I have on good authority from sources here in Egypt that US Secretary of State John Kerry will attend the much-hyped “economic development conference” to be held March 13-15 in the Sharm el-Sheikh resort.
The conference is a giant attempt by Abdel Fattah el-Sisi’s military regime to boster its legitimacy with an increasingly skeptical public, by showing it can entice international investors. The hopes he’s raising are all trickle-down ones, without much trickle. Most of the projects he’ll hawk to bankers and businessmen will be of no benefit to ordinary Egyptians — though they promise profits to well-placed construction and real estate magnates who made their fortunes under Mubarak’s dictatorship, and have been key Sisi supporters. Up for grabs, for instance, will be shares in this $20-billion glass-and-steel pyramid: planned as the tallest building in Egypt, and to be named after the founder of the United Arab Emirates, which is expected to make the down payment. This grotesque monument says something about Sisi’s Pharaonic dreams. To the tens of millions of Egypt’s poor, it’s a 600-foot middle finger.

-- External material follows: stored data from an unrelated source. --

(** Modelled from the spec: [withRetries] of [gdpc/utility.py], which is not
    among the source files. The spec (section 4.1): execute the operation; if
    it raises a transient connection-level failure, invoke the notification
    callback with the exception and the remaining retry count, then retry;
    after the retry budget is exhausted, propagate the final failure to the
    caller; other failures are not retried and surface immediately; the
    callback has no effect on control flow beyond being invoked. The count
    passed to the callback is the number of retries still to be made, the
    coming one included. *)
Fixpoint withRetries {St A} (function : M St A) (retries : nat)
    (onRetry : exn -> nat -> St -> St) : M St A :=
  fun s =>
    match function s with
    | (inr a, s1) => (inr a, s1)
    | (inl e, s1) =>
        if is_transient e then
          match retries with
          | O => (inl e, s1)
          | S remaining => withRetries function remaining onRetry (onRetry e retries s1)
          end
        else (inl e, s1)
    end.

(** Observation of the wrapper: the state is paired with a journal in which
    every invocation of the operation (with the exception it raised, if any)
    and every invocation of the callback (with its two arguments) is noted. *)
Inductive probe : Type :=
| Invoked (raised : option exn)
| Notified (e : exn) (retriesLeft : nat).

Definition raised_of {A} (r : exn + A) : option exn :=
  match r with
  | inl e => Some e
  | inr _ => None
  end.

Definition probed {St A} (function : M St A) : M (St * list probe) A :=
  fun sj =>
    let r := function (fst sj) in
    (fst r, (snd r, snd sj ++ [Invoked (raised_of (fst r))])).

Definition probed_onRetry {St} (onRetry : exn -> nat -> St -> St)
    (e : exn) (retriesLeft : nat) (sj : St * list probe) : St * list probe :=
  (onRetry e retriesLeft (fst sj), snd sj ++ [Notified e retriesLeft]).

Definition is_invocation (p : probe) : bool :=
  match p with Invoked _ => true | Notified _ _ => false end.

Definition is_notification (p : probe) : bool :=
  match p with Invoked _ => false | Notified _ _ => true end.

Definition invocations (journal : list probe) : nat :=
  List.length (filter is_invocation journal).

Definition notifications (journal : list probe) : nat :=
  List.length (filter is_notification journal).

(** The operation raises a connection failure whenever it is invoked. *)
Definition always_unreachable {St A} (function : M St A) : Prop :=
  forall s : St, exists msg, fst (function s) = inl (RequestConnectionError msg).

(** The journal of a run in which the attempts raised [es] in turn, each
    followed by a notification with the counts [k], [k-1], ... *)
Fixpoint retry_rounds (es : list exn) (k : nat) : list probe :=
  match es with
  | [] => []
  | e :: rest => Invoked (Some e) :: Notified e k :: retry_rounds rest (pred k)
  end.

(** ** The object and the world around it *)

Record HTTPInterface : Type := mkHTTPInterface {
  host : string
}.

(** [HTTPInterface.__init__(self, host="http://localhost:9000")]; the
    argument is [None] when the caller gives no host. *)
Definition HTTPInterface_init (host_arg : option string) : HTTPInterface :=
  mkHTTPInterface
    match host_arg with
    | Some h => h
    | None => "http://localhost:9000"
    end.

(** The world of a call: the object the method is called on, the network
    (the outcome of a request, given the requests issued before it), the
    requests issued so far (oldest first), the lines printed on standard
    error and the pauses taken, in seconds. *)
Record World : Type := mkWorld {
  this : HTTPInterface;
  net : list Request -> Request -> exn + Response;
  sent : list Request;
  stderr : list string;
  slept : list Z
}.

Definition get_this : M World HTTPInterface := fun w => (inr (this w), w).

(** Modelled from the spec: [eprint] of [gdpc/utility.py], which is not among
    the source files; it prints its argument on standard error. *)
Definition eprint (line : string) (w : World) : World :=
  mkWorld (this w) (net w) (sent w) (stderr w ++ [line]) (slept w).

(** [time.sleep(seconds)]. *)
Definition time_sleep (seconds : Z) (w : World) : World :=
  mkWorld (this w) (net w) (sent w) (stderr w) (slept w ++ [seconds]).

The US already gives almost 1.5 billion in mostly military aid to Egypt. Kerry won’t be bearing many gifts on top of that; there’s practically no more to give. His job will be to help sell Sisi’s government to the fat-walleted but skeptical. He’s there as a PR agent.
Since Sisi’s 2013 coup, Kerry has shown little or no concern over burgeoning, brutal rights abuses in Egypt. (He’s largely ignored efforts by the US embassy in Cairo, and by Anne Patterson, assistant Secretary of State for Near Eastern Affairs, to keep the rollback of democracy on the agenda.) Last summer, for instance — in a callow slap in the face to Egypt’s embattled human rights activists — Kerry handed Sisi almost $600 million in suspended US military aid, along with 10 long-promised Apache helicopters, just one day after the regime mauled and arrested dozens of protesters against its draconian anti-protest law. Among those jailed (and now serving two years in prison for the crime of carrying signs on the street) were the democracy activist Sanaa Seif — daughter of the late Ahmed Seif el-Islam, Egypt’s best-known human rights lawyer — and my friend the brave feminist Yara Sallam. Political prisoners in the country now number, by many estimates, over 40,000.
The UK human rights group Reprieve has condemned the British government’s decision to join the Sharm el-Sheikh gala. “Economic development must go hand-in-hand with respect for human rights,” says Reprieve’s Maya Foa; “but while the Egyptian government presides over a wave of human rights abuses, the UK’s ‘business as usual’ approach is giving it the imprimatur of approval. …. Ministers should use President Sisi’s summit to demand justice,” she adds,”before it’s too late.” But Britain, cautiously, is only sending a junior minister to the summit. What can be said when the leader of American foreign policy himself shows up to raise money for a killer regime? It’s no surprise when the United States ignores the crimes of dictatorial allies. But when it rents out its highest diplomat as their lobbyist and PR man, that goes beyond the call of duty.
Gay, lesbian, bisexual, or transgender Egyptians will feel this betrayal especially harshly. Not 10 days ago, on February 27, Kerry hosted a State Department reception to anoint the first-ever US “special envoy for the human rights of LGBT persons.” “Many LGBT people continue to be harassed, arrested, killed simply because of who they are or who they love,” the Secretary intoned. “That’s unacceptable. And we believe it has to change.”
We have a moral obligation to speak out against the persecution and the marginalization of LGBT persons. And we have a moral obligation to promote societies that are more just, fair, and tolerant. It is the right thing to do. But make no mistake: It’s also a strategic necessity. Greater protection of human rights leads to greater stability, prosperity, tolerance, inclusivity, and it is not a question of occasionally – always this is what happens.
Now we know: Those were just meaningless words. Most probably, more people are serving prison sentences for consensual homosexual conduct in Egypt than anywhere in the world today. Kerry, heading to Sharm el-Sheikh, shows no inclination to “speak out,” much less refrain from serving as salesman for a government ever less “just, fair, and tolerant.”